The ability to ask novel questions about your software systems without having to deploy new instrumentation. Same data, new questions. https://t.co/QZmFnpkTOS
— shelby reliability engineer (@shelbyspees) August 12, 2020

This requires telemetry in a data structure that can store lots of rich context, and can be easily queried later.

And it requires tooling that enables lots of exploratory querying of this data, returning results quickly so you can iterate on your novel questions.
— shelby reliability engineer (@shelbyspees) August 12, 2020

And it requires that you instrument your systems to send all that rich context all the time. And the richest context of all comes from your code.

Instrument your code! Either with structured logging, or with SDKs that generate events from what your code is doing.
— shelby reliability engineer (@shelbyspees) August 12, 2020

Metrics, logs, and traces as three separate things do not give you observability.

Instrumenting for observability can give you metrics, logs, and traces.

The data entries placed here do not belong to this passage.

(* ===== verification/Utf8.v ===== *)
(** * [String::from_utf8_lossy]

    Every maximal invalid sequence is replaced by U+FFFD; valid text is unchanged. *)

From S2P Require Import Prelude Bytes.
Local Open Scope Z_scope.

Definition REPLACEMENT : bytes := [239; 191; 189].

(** Which second bytes follow a first byte of a sequence of three or of four. *)
Definition second3 (a b : Z) : bool :=
  (a =? 224) && in_rng 160 191 b || in_rng 225 236 a && is_cont b || (a =? 237) && in_rng 128 159 b || in_rng 238 239 a && is_cont b.

Definition second4 (a b : Z) : bool :=
  (a =? 240) && in_rng 144 191 b || in_rng 241 243 a && is_cont b || (a =? 244) && in_rng 128 143 b.

(** [safe_get]: zero behind the end. *)
Definition safe_get (i : nat) (l : bytes) : Z := nth i l 0.

(** One step of the decoder: whether the sequence at the front is valid, and how many
    bytes it takes; an invalid sequence ends before the first byte that does not fit. *)
Definition utf8_step (a : Z) (l : bytes) : bool * nat :=
  let b := safe_get 0 l in let c := safe_get 1 l in let d := safe_get 2 l in
  if a <? 128 then (true, 1%nat)
  else if in_rng 194 223 a then if is_cont b then (true, 2%nat) else (false, 1%nat)
  else if in_rng 224 239 a then
    if negb (second3 a b) then (false, 1%nat) else if is_cont c then (true, 3%nat) else (false, 2%nat)
  else if in_rng 240 244 a then
    if negb (second4 a b) then (false, 1%nat)
    else if negb (is_cont c) then (false, 2%nat) else if is_cont d then (true, 4%nat) else (false, 3%nat)
  else (false, 1%nat).

Fixpoint lossy (fuel : nat) (l : bytes) : bytes :=
  match fuel, l with
  | O, _ | _, [] => []
  | S fuel, a :: l' =>
      let '(valid, n) := utf8_step a l' in
      (if valid then take n l else REPLACEMENT) ++ lossy fuel (drop n l)
  end.

Definition from_utf8_lossy (l : bytes) : bytes := lossy (length l) l.

(** Valid text, read one sequence after the other. *)
Lemma utf8_valid_step a l :
  utf8_valid (a :: l) = true -> exists n, utf8_step a l = (true, n) /\ (1 <= n <= S (length l))%nat /\ utf8_valid (drop n (a :: l)) = true.
Proof.
  cbn [utf8_valid]. unfold utf8_step. destruct (a <? 128) eqn:Ea; [intros H; exists 1%nat; split_and!; [done|lia|simpl; lia|done]|].
  apply Z.ltb_ge in Ea. destruct l as [|b l2]; [done|].
  assert (forall x, safe_get 0 (b :: x) = b /\ (forall i, safe_get (S i) (b :: x) = safe_get i x)) as Hg by (by intros).
  destruct (Hg l2) as [-> Hs]. rewrite !Hs. clear Hg Hs.
  destruct (in_rng 194 223 a) eqn:E2.
  { assert (second3 a b = false /\ second4 a b = false) as [S3 S4].
    { unfold in_rng in E2. apply andb_true_iff in E2 as [? ?]. unfold second3, second4, in_rng.
      rewrite (proj2 (Z.leb_gt 225 a)), (proj2 (Z.leb_gt 238 a)), (proj2 (Z.leb_gt 241 a)) by lia.
      rewrite !(proj2 (Z.eqb_neq a _)) by lia. done. }
    rewrite andb_true_l. intros H. exists 2%nat.
    assert (is_cont b = true) as Eb.
    { destruct l2 as [|c l3]; [by destruct (is_cont b)|]. fold (second3 a b) in H. rewrite S3, andb_false_r in H.
      destruct l3 as [|d l4]; [by destruct (is_cont b)|]. fold (second4 a b) in H. rewrite S4, andb_false_r in H. by destruct (is_cont b). }
    rewrite Eb in H |- *. split_and!; [done|lia|simpl; lia|done]. }
  cbn [andb]. destruct l2 as [|c l3]; [done|]. fold (second3 a b).
  change (safe_get 0 (c :: l3)) with c. change (safe_get 1 (c :: l3)) with (safe_get 0 l3).
  destruct (in_rng 224 239 a) eqn:E3.
  { assert (second4 a b = false) as S4.
    { unfold second4, in_rng in *. apply andb_true_iff in E3 as [? ?]. rewrite !(proj2 (Z.eqb_neq a _)), (proj2 (Z.leb_gt 241 a)) by lia. done. }
    destruct (second3 a b) eqn:S3; cbn [negb].
    - rewrite andb_true_r. destruct (is_cont c) eqn:Ec; [intros H; exists 3%nat; split_and!; [done|lia|simpl; lia|done]|].
      destruct l3 as [|d l4]; [done|]. fold (second4 a b). by rewrite S4, andb_false_r.
    - rewrite andb_false_r. destruct l3 as [|d l4]; [done|]. fold (second4 a b). by rewrite S4, andb_false_r. }
  assert (second3 a b = false) as S3.
  { unfold second3, in_rng in *. apply andb_false_iff in E3. destruct (Z.eqb_spec a 224), (Z.eqb_spec a 237); subst; [destruct E3; lia..|].
    destruct (Z.leb_spec 225 a), (Z.leb_spec a 236), (Z.leb_spec 238 a), (Z.leb_spec a 239); simpl; try done; destruct E3; lia. }
  rewrite S3, andb_false_r. destruct l3 as [|d l4]; [done|]. fold (second4 a b). change (safe_get 0 (d :: l4)) with d.
  destruct (second4 a b) eqn:S4; [|by rewrite andb_false_r]. rewrite andb_true_r.
  assert (in_rng 240 244 a = true) as ->.
  { unfold second4, in_rng in *. destruct (Z.eqb_spec a 240), (Z.eqb_spec a 244); subst; [done..|]. rewrite andb_false_l, orb_false_r, orb_false_l in S4.
    apply andb_true_iff in S4 as [S4 _]. apply andb_true_iff in S4 as [? ?]. apply andb_true_iff. lia. }
  cbn [negb]. destruct (is_cont c); [|done]. cbn [negb andb]. destruct (is_cont d); [|done].
  intros H. exists 4%nat. split_and!; [done|lia|simpl; lia|done].
Qed.

Lemma lossy_valid fuel l : (length l <= fuel)%nat -> utf8_valid l = true -> lossy fuel l = l.
Proof.
  revert l. induction fuel as [|fuel IH]; intros [|a l] Hf Hv; [done|simpl in Hf; lia|done|]. cbn [lossy].
  destruct (utf8_valid_step a l Hv) as (n & -> & Hn & Hrest). rewrite IH; [apply take_drop| |done].
  rewrite length_drop. simpl in *. lia.
Qed.

Lemma from_utf8_lossy_valid l : utf8_valid l = true -> from_utf8_lossy l = l.
Proof. apply lossy_valid. done. Qed.

Lemma second_nul a : second3 a 0 = false /\ second4 a 0 = false.
Proof. unfold second3, second4. change (is_cont 0) with false. cbn -[Z.eqb in_rng]. change (in_rng _ _ 0) with false. by rewrite !andb_false_r. Qed.

(** A NUL is a character of its own: it does not cut a sequence. *)
Lemma utf8_valid_nul l1 l2 : utf8_valid (l1 ++ 0 :: l2) = true -> utf8_valid l1 = true /\ utf8_valid l2 = true.
Proof.
  remember (length l1) as n eqn:En. revert l1 En. induction (lt_wf n) as [n _ IH]. intros l1 ->.
  assert (forall l1', (length l1' < length l1)%nat -> utf8_valid (l1' ++ 0 :: l2) = true -> utf8_valid l1' = true /\ utf8_valid l2 = true) as IH'
    by (intros l1' Hl; by apply (IH (length l1'))). clear IH.
  destruct l1 as [|a l1]; [done|]. cbn [app utf8_valid]. destruct (a <? 128); [apply IH'; simpl; lia|].
  destruct l1 as [|b l1]; cbn [app].
  { assert (is_cont 0 = false) as Ec by done. destruct (in_rng 194 223 a && is_cont 0) eqn:E2; [by rewrite Ec, andb_false_r in E2|].
    destruct (second_nul a) as [E3 E4].
    destruct l2 as [|c l2]; [done|]. fold (second3 a 0). rewrite E3, andb_false_r.
    destruct l2 as [|d l2]; [done|]. fold (second4 a 0). by rewrite E4, andb_false_r. }
  destruct (in_rng 194 223 a && is_cont b); [apply IH'; simpl; lia|].
  destruct l1 as [|c l1]; cbn [app].
  { change (is_cont 0) with false. cbn [andb]. by destruct l2. }
  destruct (is_cont c && _); [apply IH'; simpl; lia|].
  destruct l1 as [|d l1]; cbn [app].
  { change (is_cont 0) with false. by rewrite andb_false_r. }
  destruct (is_cont c && is_cont d && _); [apply IH'; simpl; lia|done].
Qed.

(** Valid texts are joined to a valid text. *)
Lemma utf8_valid_app l1 l2 : utf8_valid l1 = true -> utf8_valid l2 = true -> utf8_valid (l1 ++ l2) = true.
Proof.
  intros H1 H2. revert H1. remember (length l1) as n eqn:En. revert l1 En. induction (lt_wf n) as [n _ IH]. intros l1 ->.
  assert (forall l, (length l < length l1)%nat -> utf8_valid l = true -> utf8_valid (l ++ l2) = true) as IH' by (intros l Hl; by apply (IH (length l))).
  clear IH. destruct l1 as [|a l1]; [done|]. cbn [app utf8_valid]. destruct (a <? 128); [apply IH'; simpl; lia|].
  destruct l1 as [|b l1]; [done|]. cbn [app]. destruct (in_rng 194 223 a && is_cont b); [apply IH'; simpl; lia|].
  destruct l1 as [|c l1]; [done|]. cbn [app]. destruct (is_cont c && _); [apply IH'; simpl; lia|].
  destruct l1 as [|d l1]; [done|]. cbn [app]. destruct (is_cont c && is_cont d && _); [apply IH'; simpl; lia|done].
Qed.
(* ===== verification/Cursor.v ===== *)
(** * Cursors

    Reading from a [Cursor] over bytes: the cursor is the bytes still to be read, an
    error is the one the caller reports.  Shared by the big-endian content formats. *)

From S2P Require Import Prelude Bytes.
Local Open Scope Z_scope.

(** [read_exact]. *)
Definition read {E} (e : E) (n : nat) (input : bytes) : result E (bytes * bytes) :=
  if (length input <? n)%nat then Err e else Ok (take n input, drop n input).

(** An unsigned integer of [n] bytes, big-endian. *)
Definition read_be {E} (e : E) (n : nat) (input : bytes) : result E (Z * bytes) :=
  '(b, rest) ← read e n input; Ok (from_be_bytes b, rest).

(** ... little-endian. *)
Definition read_le {E} (e : E) (n : nat) (input : bytes) : result E (Z * bytes) :=
  '(b, rest) ← read e n input; Ok (from_le_bytes b, rest).

(** The bytes up to a NUL, which is consumed. *)
Fixpoint read_cstring {E} (e : E) (input : bytes) : result E (bytes * bytes) :=
  match input with
  | [] => Err e
  | b :: rest => if b =? 0 then Ok ([], rest) else '(s, rest) ← read_cstring e rest; Ok (b :: s, rest)
  end.

(** [count] times the same reader. *)
Fixpoint read_many {E A} (count : nat) (f : bytes -> result E (A * bytes)) (input : bytes) : result E (list A * bytes) :=
  match count with
  | O => Ok ([], input)
  | S count => '(a, i) ← f input; '(l, i) ← read_many count f i; Ok (a :: l, i)
  end.

Lemma to_from_be_bytes l : is_bytes l -> to_be_bytes (length l) (from_be_bytes l) = l.
Proof.
  intros H. unfold to_be_bytes, from_be_bytes. rewrite <- (length_reverse l), to_from_le_bytes by (by apply Forall_reverse).
  apply reverse_involutive.
Qed.

Section Readers.
Context {E : Type}.
Implicit Types e : E.

Lemma read_Ok e n input a rest : read e n input = Ok (a, rest) <-> input = a ++ rest /\ length a = n.
Proof.
  unfold read. split.
  - destruct (Nat.ltb_spec (length input) n); [done|]. intros [= <- <-]. rewrite take_drop, length_take. split; [done|lia].
  - intros [-> <-]. rewrite length_app, (proj2 (Nat.ltb_ge _ _)) by lia. by rewrite take_app_length, drop_app_length.
Qed.

Lemma read_app e n a rest : length a = n -> read e n (a ++ rest) = Ok (a, rest).
Proof. intros. by apply read_Ok. Qed.

Lemma read_be_Ok e n input v rest :
  is_bytes input -> read_be e n input = Ok (v, rest) -> input = to_be_bytes n v ++ rest /\ is_bytes rest /\ in_u (8 * Z.of_nat n) v.
Proof.
  intros Hb. unfold read_be. destruct (read e n input) as [[b r]|] eqn:Er; [|done]. cbn [mbind result_bind].
  intros [= <- <-]. apply read_Ok in Er as [-> <-]. apply is_bytes_app in Hb as [Hb Hr]. rewrite to_from_be_bytes by done.
  split_and!; [done..|]. by apply (from_be_bytes_in_u (length b)).
Qed.

Lemma read_be_app e n w v rest : w = 8 * Z.of_nat n -> in_u w v -> read_be e n (to_be_bytes n v ++ rest) = Ok (v, rest).
Proof.
  intros Hw Hv. unfold read_be. rewrite read_app by apply length_to_be_bytes. cbn [mbind result_bind]. by rewrite (be_roundtrip n w).
Qed.

Lemma read_le_app e n w v rest : w = 8 * Z.of_nat n -> in_u w v -> read_le e n (to_le_bytes n v ++ rest) = Ok (v, rest).
Proof.
  intros Hw Hv. unfold read_le. rewrite read_app by apply length_to_le_bytes. cbn [mbind result_bind]. by rewrite (le_roundtrip n w).
Qed.

(** Text without NUL. *)
Definition no_nul (s : bytes) : Prop := Forall (fun b => b <> 0) s.

Lemma read_cstring_app e s rest : no_nul s -> read_cstring e (s ++ 0 :: rest) = Ok (s, rest).
Proof.
  induction 1 as [|b s Hb H IH]; [done|]. cbn [app read_cstring]. rewrite (proj2 (Z.eqb_neq b 0)) by done. by rewrite IH.
Qed.

Lemma read_cstring_Ok e input s rest : read_cstring e input = Ok (s, rest) -> input = s ++ 0 :: rest /\ no_nul s.
Proof.
  revert s rest. induction input as [|b input IH]; intros s rest; cbn [read_cstring]; [done|].
  destruct (Z.eqb_spec b 0) as [->|Hb]; [intros [= <- <-]; split; [done|constructor]|].
  destruct (read_cstring e input) as [[s' r]|] eqn:Er; [|done]. cbn [mbind result_bind]. intros [= <- <-].
  destruct (IH s' r eq_refl) as [-> Hs]. split; [done|]. by constructor.
Qed.

Lemma read_many_app {A} (f : bytes -> result E (A * bytes)) (write : A -> bytes) l rest :
  Forall (fun a => forall rest, f (write a ++ rest) = Ok (a, rest)) l ->
  read_many (length l) f (concat (map write l) ++ rest) = Ok (l, rest).
Proof.
  induction 1 as [|a l Ha H IH]; [done|]. cbn [length map concat read_many]. rewrite <- app_assoc, Ha. cbn [mbind result_bind]. by rewrite IH.
Qed.

Lemma read_many_Ok {A} (f : bytes -> result E (A * bytes)) (write : A -> bytes) (P : A -> Prop) n input l rest :
  (forall input a rest, is_bytes input -> f input = Ok (a, rest) -> input = write a ++ rest /\ is_bytes rest /\ P a) ->
  is_bytes input -> read_many n f input = Ok (l, rest) ->
  input = concat (map write l) ++ rest /\ is_bytes rest /\ Forall P l /\ length l = n.
Proof.
  intros Hf. revert input l. induction n as [|n IH]; intros input l Hb; cbn [read_many]; [by intros [= <- <-]|].
  destruct (f input) as [[a i]|] eqn:Ef; [|done]. cbn [mbind result_bind]. apply Hf in Ef as (-> & Hi & Ha); [|done].
  destruct (read_many n f i) as [[l' i']|] eqn:Em; [|done]. cbn [mbind result_bind]. intros [= <- <-].
  apply IH in Em as (-> & Hr & Hl & Hn); [|done]. cbn [map concat length]. rewrite <- app_assoc. split_and!; [done..|by constructor|by rewrite Hn].
Qed.

End Readers.

(** Read the next big-endian integer of what was written. *)
Ltac read_next :=
  first [rewrite (read_be_app _ 1 8) by done | rewrite (read_be_app _ 2 16) by done | rewrite (read_be_app _ 4 32) by done];
  cbn [mbind result_bind].

Ltac read_next_le :=
  first [rewrite (read_le_app _ 1 8) by done | rewrite (read_le_app _ 4 32) by done | rewrite (read_le_app _ 8 64) by done];
  cbn [mbind result_bind].

(** Split the input of each reader of a successful parse. *)
Ltac read_back :=
  repeat match goal with
  | Hi : is_bytes ?i |- context [read_be ?e ?n ?i] =>
      let v := fresh "v" in let i' := fresh "i" in let E := fresh "E" in let Hu := fresh "Hu" in let Hr := fresh "Hr" in
      destruct (read_be e n i) as [[v i']|] eqn:E; [|done]; cbn [mbind result_bind];
      apply (read_be_Ok _ _ _ _ _ Hi) in E; destruct E as (-> & Hr & Hu); clear Hi
  end.
Definition load_from_disk (io : Io) (m : LruManager) (gen : Z) (d : disk) : result StorageError LruManager :=
  match (if read_ok io then disk_get d (generation_to_filename gen) else None) with
  | None => Err (CacheError "failed to read LRU file")
  | Some data =>
      match deserialize md5 data with
      | None => Err (CacheError "invalid LRU file")
      | Some (h, es) =>
          let '(km, fl) := rebuild es in
          Ok {| header := h; entries := es; key_map := km; free_list := fl;
                generation := gen; prev_generation := prev_generation m; capacity := capacity m |}
      end
  end.

(** The body of the loop in [find_latest_lru_file]; [None] is the early return
    of [name.to_str()?]. *)
Fixpoint find_latest (d : disk) (best : option (Z * bytes)) : option (Z * bytes) :=
  match d with
  | [] => best
  | (name, _) :: d =>
      if utf8_valid name then
        find_latest d
          (match filename_to_generation hex_decode name with
           | Some file_gen =>
               match best with
               | Some (best_gen, _) => if best_gen <? file_gen then Some (file_gen, name) else best
               | None => Some (file_gen, name)
               end
           | None => best
           end)
      else None
  end.

Definition find_latest_lru_file (io : Io) (d : disk) : option (Z * bytes) :=
  if list_ok io then find_latest d None else None.

(** The files [scan_directory] tries to remove. *)
Definition is_stale (m : LruManager) (name : bytes) : bool :=
  utf8_valid name &&
  match filename_to_generation hex_decode name with
  | Some file_gen => negb (file_gen =? generation m) && negb (file_gen =? prev_generation m)
  | None => false
  end.

Definition scan_directory (io : Io) (m : LruManager) (d : disk) : nat * disk :=
  if list_ok io then
    let gone name := is_stale m name && remove_ok io name in
    (length (filter (fun f => gone (fst f) = true) d), filter (fun f => gone (fst f) = false) d)
  else (0%nat, d).

Record LruCycleStats := {
  loaded_entries : nat;
  entries_evicted : nat;
  bytes_freed : Z;
  stale_files_removed : nat;
  active_entries : nat;
}.

(** [None] in the result is a loop that outran its fuel. *)
Definition run_cycle (io : Io) (m : LruManager) (d : disk) (size_limit avg : Z)
  : outcome (option (result StorageError LruCycleStats * LruManager * disk)) :=
  let loaded :=
    match find_latest_lru_file io d with
    | Some (gen, _) =>
        match load_from_disk io m gen d with Ok m => Ok (m, len m) | Err e => Err e end
    | None => Ok (m, 0%nat)
    end in
  match loaded with
  | Err e => Ret (Some (Err e, m, d))
  | Ok (m, n_loaded) =>
      ev ← (if (0 <? size_limit) && (0 <? avg) then
              let current_size := wrap64 (Z.of_nat (len m) * avg) in
              if size_limit <? current_size
              then evict_to_target m (current_size - size_limit) avg
              else Ret (Some (0%nat, 0, m))
            else Ret (Some (0%nat, 0, m)));
      match ev with
      | None => Ret None
      | Some (evicted, freed, m) =>
          let '(stale, d) := scan_directory io m d in
          ks ← for_each_entry m;
          match ks with
          | None => Ret None
          | Some ks =>
              Ret (Some (Ok {| loaded_entries := n_loaded; entries_evicted := evicted;
                               bytes_freed := freed; stale_files_removed := stale;
                               active_entries := length ks |}, m, d))
          end
      end
  end.

Definition shutdown (io : Io) (m : LruManager) (d : disk) : result StorageError unit * LruManager * disk :=
  let m := bump_generation m in
  match checkpoint_to_disk io m d with
  | (Err e, d) => (Err e, m, d)
  | (Ok _, d) => let '(_, d) := scan_directory io m d in (Ok tt, m, d)
  end.

End Disk.
(** A manager at generation 2 whose previous checkpoint is generation 1. *)
Lemma checkpoint_deletes_itself_witness :
  let m := bump_generation (new 1) in
  let d := (checkpoint_to_disk digest_ref io_ok (new 1) []).2 in
  exists m', load_from_disk digest_ref io_ok m 1 d = Ok m' /\
  exists d', checkpoint_to_disk digest_ref io_ok m' d = (Ok tt, d') /\
    disk_get d' (generation_to_filename (generation m')) = None.
Proof.
  intros m d.
  assert (exists m', load_from_disk digest_ref io_ok m (prev_generation m) d = Ok m') as [m' Hm'].
  { eexists. vm_compute. reflexivity. }
  exists m'. split; [exact Hm'|].
  apply (checkpoint_deletes_itself digest_ref io_ok m m' d Hm'); [done|done|done].
Defined.
(* ===== verification/IndexImage.v ===== *)
(** * Correctness of the .idx file format

    Writing an index file and reading it back; what the readers check, what
    they do not, and where they panic. *)

From S2P Require Import Prelude Bytes Jenkins Collections Pages IndexEntry UpdateSection IndexFile.
Import Entry IndexFile.
Local Open Scope Z_scope.

(** The field sizes of every index file this code writes. *)
Definition std_header (h : IndexHeader) : Prop :=
  length_size h = 4 /\ location_size h = 5 /\ key_size h = 9 /\ u8 (segment_bits h).

#[global] Instance std_header_dec h : Decision (std_header h).
Proof. unfold std_header. apply _. Defined.

Lemma std_entry_size h : std_header h -> entry_size_of h = 18%nat.
Proof. unfold entry_size_of. by intros (-> & -> & -> & _). Qed.

(** An index file whose contents fit the format. *)
Record file_ok (f : IndexFile) : Prop := {
  ok_header : std_header (header f);
  ok_sorted : strictly_sorted key (entries f);
  ok_entries : Forall entry_fits (entries f);
  ok_section : Update.section_ok (update_section f);
  ok_size : Z.of_nat (length (entries f)) * 18 < 2 ^ 32;
}.

(** ** Codecs of the headers *)

Lemma guarded_roundtrip b :
  u32 (block_size b) -> u32 (block_hash b) ->
  length (guarded_to_bytes b) = 8%nat /\ guarded_from_bytes (guarded_to_bytes b) = b.
Proof.
  intros Hs Hh. unfold guarded_to_bytes, guarded_from_bytes. split.
  - by rewrite length_app, !length_to_le_bytes.
  - rewrite slice_app_exact by by rewrite length_to_le_bytes.
    rewrite slice_app_r by (rewrite length_to_le_bytes; lia). rewrite length_to_le_bytes. simpl Nat.sub.
    rewrite <- (app_nil_r (to_le_bytes 4 (block_hash b))), slice_app_exact by by rewrite length_to_le_bytes.
    rewrite !(le_roundtrip 4 32) by done. by destruct b.
Qed.
(** ** Flushing a bucket *)

Lemma flushed_ok id f : index_ok id f -> index_ok id (flushed f).
Proof.
  intros [Hh Hso Hen Hse Hpl]. constructor; cbn [flushed header entries update_section]; [done| | | |].
  - apply merge_sorted; auto using updates_sorted, updates_keyed.
  - apply Forall_forall. intros x Hx.
    apply merge_elem in Hx as [(u & Hu & Hv)|[Hx _]]; auto using updates_sorted, updates_keyed.
    2: by apply (proj1 (Forall_forall _ _) Hen).
    apply bt_extend_elem in Hu as [[]%elem_of_nil|Hu].
    apply list_elem_of_fmap in Hu as (u' & E & Hu). injection E as _ <-.
    unfold visible in Hv. case_bool_decide; simplify_eq.
    assert (Update.fits u) as (_ & _ & Hk & Hl & Hs).
    { by apply (proj1 (Forall_forall _ _) (Update.section_fits _ Hse)). }
    split_and!; try done. by apply (proj1 (Forall_forall _ _) Hpl).
  - by apply Update.clear_ok.
  - constructor.
Qed.

(** The errors of a save: the retries are exhausted, or the block length does not
    fit its 32-bit field. *)
Definition save_error (e : StorageError) : Prop :=
  e = IndexError "Failed to save index after 3 attempts" \/ e = IndexError "Entry data too large".

Lemma index_image_ret id f :
  std_header (header f) -> exists r, index_image id f = Ret r /\ forall e, r = Err e -> save_error e.
Proof.
  intros Hh. destruct (decide (Z.of_nat (length (concat (map to_packed (entries f)))) < 2 ^ 32)) as [Hlt|Hge].
  - destruct (index_image_eq id f Hh Hlt) as (? & ? & _ & _ & ->). eexists. split; [done|by intros e ?].
  - unfold index_image. rewrite std_entry_size, Jenkins.hashlittle_jenkins by done.
    cbn [mbind outcome_bind chunks Nat.eqb].
    destruct (hash_chunks_ret (chunks_loop (length (concat (map to_packed (entries f)))) 18
      (concat (map to_packed (entries f)))) 0 0) as (eh & -> & _); [done|]. cbn [mbind outcome_bind].
    rewrite (proj2 (Z.leb_le _ _)) by lia. eexists. split; [done|]. intros e [= <-]. by right.
Qed.

Lemma save_attempts_error io l temp name image d e :
  fst (save_attempts io l temp name image d) = Err e -> save_error e.
Proof.
  revert d. induction l as [|a l IH]; intros d; simpl; [intros [= <-]; by left|].
  destruct (save_attempt _ _ _ _ _ _) as [[err|] d']; [apply IH|done].
Qed.

Lemma save_index_ret io id f d :
  std_header (header f) ->
  exists r d', save_index io id f d = Ret (r, d') /\ forall e, r = Err e -> save_error e.
Proof.
  intros Hh. unfold save_index. destruct (index_image_ret id f Hh) as ([img|e] & -> & He); cbn [mbind outcome_bind].
  - destruct (save_attempts io [0;1;2]%nat (temp_filename id 1) (generate_index_filename id 1) img d)
      as [r d'] eqn:E. eexists _, _. split; [done|]. intros e ->.
    apply (save_attempts_error io [0;1;2]%nat (temp_filename id 1) (generate_index_filename id 1) img d).
    by rewrite E.
  - eexists _, _. split; [done|]. intros ? [= <-]. by apply He.
Qed.

Lemma flush_spec io b m d :
  manager_ok m ->
  exists r m' d', flush_updates_for_bucket io b m d = Ret (r, m', d') /\ manager_ok m' /\
    (forall k, lookup m' k = lookup m k) /\ (forall e, r = Err e -> save_error e) /\
    (forall f, bt_get b (indices m) = Some f -> Update.is_full (update_section f) = true ->
       exists f', bt_get b (indices m') = Some f' /\ Update.is_full (update_section f') = false).
Proof.
  intros Hm. unfold flush_updates_for_bucket. destruct (bt_get b (indices m)) as [f|] eqn:Ef.
  2: { eexists _, _, _. split_and!; try done. }
  pose proof (mgr_indices m Hm b f Ef) as Hok.
  destruct (Nat.eqb_spec (Update.entry_count (update_section f)) 0) as [Ec|Ec].
  - eexists _, _, _. split_and!; try done. intros ? [= <-] Hfull. exfalso.
    pose proof (Update.full_entry_count _ (idx_section _ _ Hok) Hfull) as E.
    pose proof (Update.ok_capacity _ (idx_section _ _ Hok)). rewrite Update.entries_per_page in E. lia.
  - destruct (save_index_ret io b (flushed f) d) as (r & d' & -> & He); [apply Hok|]. cbn [mbind outcome_bind].
    eexists _, _, _. split_and!; [done|by apply set_index_ok, flushed_ok| |done|].
    + intros k. apply (lookup_set_same m b f); [done|]. intros k'. apply flushed_view, Hok.
    + intros f' [= <-] _. eexists. split; [by rewrite get_set_index, Z.eqb_refl|].
      apply Update.clear_not_full.
Qed.

(** ** Inserting *)

Lemma new_bucket_ok id : index_ok id (new_bucket id).
Proof.
  split; [done|constructor|constructor|apply Update.section_new_ok|constructor].
Qed.

Lemma search_new_bucket id k : search_both_sections (new_bucket id) k = None.
Proof. done. Qed.

(** [entry(index_id).or_insert_with(..)]. *)
Lemma ensure_bucket m id :
  manager_ok m ->
  let m1 := match bt_get id (indices m) with Some _ => m | None => set_index m id (new_bucket id) end in
  exists f, bt_get id (indices m1) = Some f /\ manager_ok m1 /\ (forall k, lookup m1 k = lookup m k) /\
    (Update.is_full (update_section f) = true -> bt_get id (indices m) = Some f).
Proof.
  intros Hm. destruct (bt_get id (indices m)) as [f|] eqn:Ef; cbv zeta.
  - exists f. done.
  - exists (new_bucket id). split_and!.
    + by rewrite get_set_index, Z.eqb_refl.
    + by apply set_index_ok, new_bucket_ok.
    + intros k. rewrite lookup_set_index, search_new_bucket.
      destruct (Z.eqb_spec (get_bucket_index k) id) as [E|]; [|done]. unfold lookup. by rewrite E, Ef.
    + done.
Qed.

If your raw data is stored as rich events, you can aggregate numeric fields into metrics or string fields into logs.
— shelby reliability engineer (@shelbyspees) August 12, 2020

And if your events have a start time, duration, and parent-child calling relationships, you can generate trace visualizations.
— shelby reliability engineer (@shelbyspees) August 12, 2020

The observability part comes from the raw data. From your "metrics" graph of HTTP response codes, you can group by error message (logs), and then click through to a specific *trace*.

That's what observability tooling makes possible. And it requires structured raw data.
— shelby reliability engineer (@shelbyspees) August 12, 2020

Error message is boring though, we already know what the response code was. Let's group by endpoint. Are certain parts of the app behaving strangely?

It looks like this endpoint is having a lot of errors. Is one customer experiencing it worse? Let's group by customer.

Etc.
— shelby reliability engineer (@shelbyspees) August 12, 2020

The three pillars can't give you that.
— shelby reliability engineer (@shelbyspees) August 12, 2020